### Activity:
I'd like every line from the material below that has "then" in it.

### Stored data:
(** [get_next_task] (kernel/kernel/sched/sched.c, lines 44-59), with a bound on the number of
    turns of its loop. *)
Fixpoint get_next_task (fuel : nat) : K kernel Z :=
  match fuel with
  | O => kstop NoFuel
  | S fuel =>
      l ← gets sched_tasks;
      next ← of_store (list_get l 0);
      lift (kpanic (negb (next =? 0)));;
      l ← on_store (list_rotate l);
      modify (set_sched_tasks l);;
      ok ← task_schedulable next;
      if (ok : bool) then mret next else get_next_task fuel
  end.

(** Each task gets one turn. *)
Definition sched_fuel (k : kernel) : nat := S (Z.to_nat (items (sched_tasks k))).

(** The part of [schedule] that leaves the current task (kernel/kernel/sched/sched.c, lines
    73-83). *)
Definition leave_current (ctx : Z) : K kernel unit :=
  cur ← gets current_task;
  when (negb (cur =? 0))
    (change cur (set_t_context ctx);;
     t ← load (T := task_t) cur;
     when (bool_decide (t_state t = TASK_KILLED)) sched_remove_current).

(** The part of [schedule] that enters the next task (kernel/kernel/sched/sched.c, lines
    85-101): the context that the interrupt returns to. *)
Definition enter_task (next_task : Z) : K kernel Z :=
  next ← load (T := task_t) next_task;
  cur ← gets current_task;
  switch ← (if cur =? 0 then mret true
            else t ← load (T := task_t) cur; mret (negb (t_vspace t =? t_vspace next)));
  when switch (vs ← load (T := vspace_t) (t_vspace next); modify (set_k_cr3 (vspace_apply vs)));;
  modify (set_kernel_sp (kstack_ptr next));;
  modify (set_current_task next_task);;
  mret (t_context next).

(** [schedule] (kernel/kernel/sched/sched.c, lines 61-104). *)
Definition schedule (ctx : Z) : K kernel Z :=
  enabled ← gets sched_enabled;
  if negb enabled then mret ctx
  else
    fuel ← gets sched_fuel;
    next_task ← get_next_task fuel;
    cur ← gets current_task;
    if cur =? next_task then mret ctx
    else leave_current ctx;; enter_task next_task.

(** [yield] (kernel/arch/x86-common/x86/irq.c, lines 145-152): the software interrupt saves the
    registers at [ctx] and the handler runs [schedule]; the result is the context that runs
    next. *)
Definition yield (ctx : Z) : K kernel Z := schedule ctx.

(** [task_kill] (kernel/kernel/sched/task.c, lines 72-77). *)
Definition task_kill (ctx : Z) : K kernel Z :=
  cur ← gets current_task;
  change cur (set_t_state TASK_KILLED);;
  yield ctx.

(** [ktask_runtime] (kernel/kernel/sched/task.c, lines 13-20): where a kernel task that runs the function [func] starts. *)
Definition run_ktask (func : K kernel unit) (ctx : Z) : K kernel Z := func;; task_kill ctx.

(** [irq_signal] (kernel/kernel/sched/task.c, lines 79-82). *)
Definition irq_signal (task : Z) : K kernel unit := change task (set_irq_wait false).

(** One turn of the loop of [irq_wait_until] (kernel/kernel/sched/task.c, lines 84-101), with
    the word that it waits for: [None] when it returns, otherwise the context that runs while
    it waits. *)
Definition irq_wait_until (cond value ctx : Z) : K kernel (option Z) :=
  ongoing ← gets irq_ongoing;
  lift (assert_ (negb ongoing));;
  if cond =? value then mret None
  else
    cur ← gets current_task;
    change cur (set_irq_wait true);;
    c ← yield ctx;
    mret (Some c).

(** [sched_insert] (kernel/kernel/sched/sched.c, lines 137-144), less the check of the heap,
    which changes nothing. *)
Definition sched_insert (task : Z) : K kernel unit :=
  l ← gets sched_tasks;
  '(_, l) ← on_store (list_add l task);
  modify (set_sched_tasks l).

(** [sched_enable] (kernel/kernel/sched/sched.c, lines 131-135). *)
Definition sched_enable (ctx : Z) : K kernel Z :=
  modify (set_sched_enabled true);; yield ctx.

(** [tl_setup] (kernel/kernel/sched/tasklist.c, lines 102-109). *)
Definition tl_setup : K kernel unit :=
  modify (set_tl_list list_init);;
  l ← gets tl_lock; l ← lift (mutex_init l); modify (set_tl_lock l);;
  task ← create_kernel_task cleanup_task_func;
  sched_insert task.

(** [sched_init] (kernel/kernel/sched/sched.c, lines 22-42). *)
Definition sched_init : K kernel unit :=
  modify (set_sched_tasks list_init);;
  modify (set_sched_enabled false);;
  tl_setup;;
  idle_task ← create_kernel_task idle_task_func;
  sched_insert idle_task.
End operations.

### Solution to the problem:
      if (ok : bool) then mret next else get_next_task fuel
  switch ← (if cur =? 0 then mret true
  if negb enabled then mret ctx
    if cur =? next_task then mret ctx
  if cond =? value then mret None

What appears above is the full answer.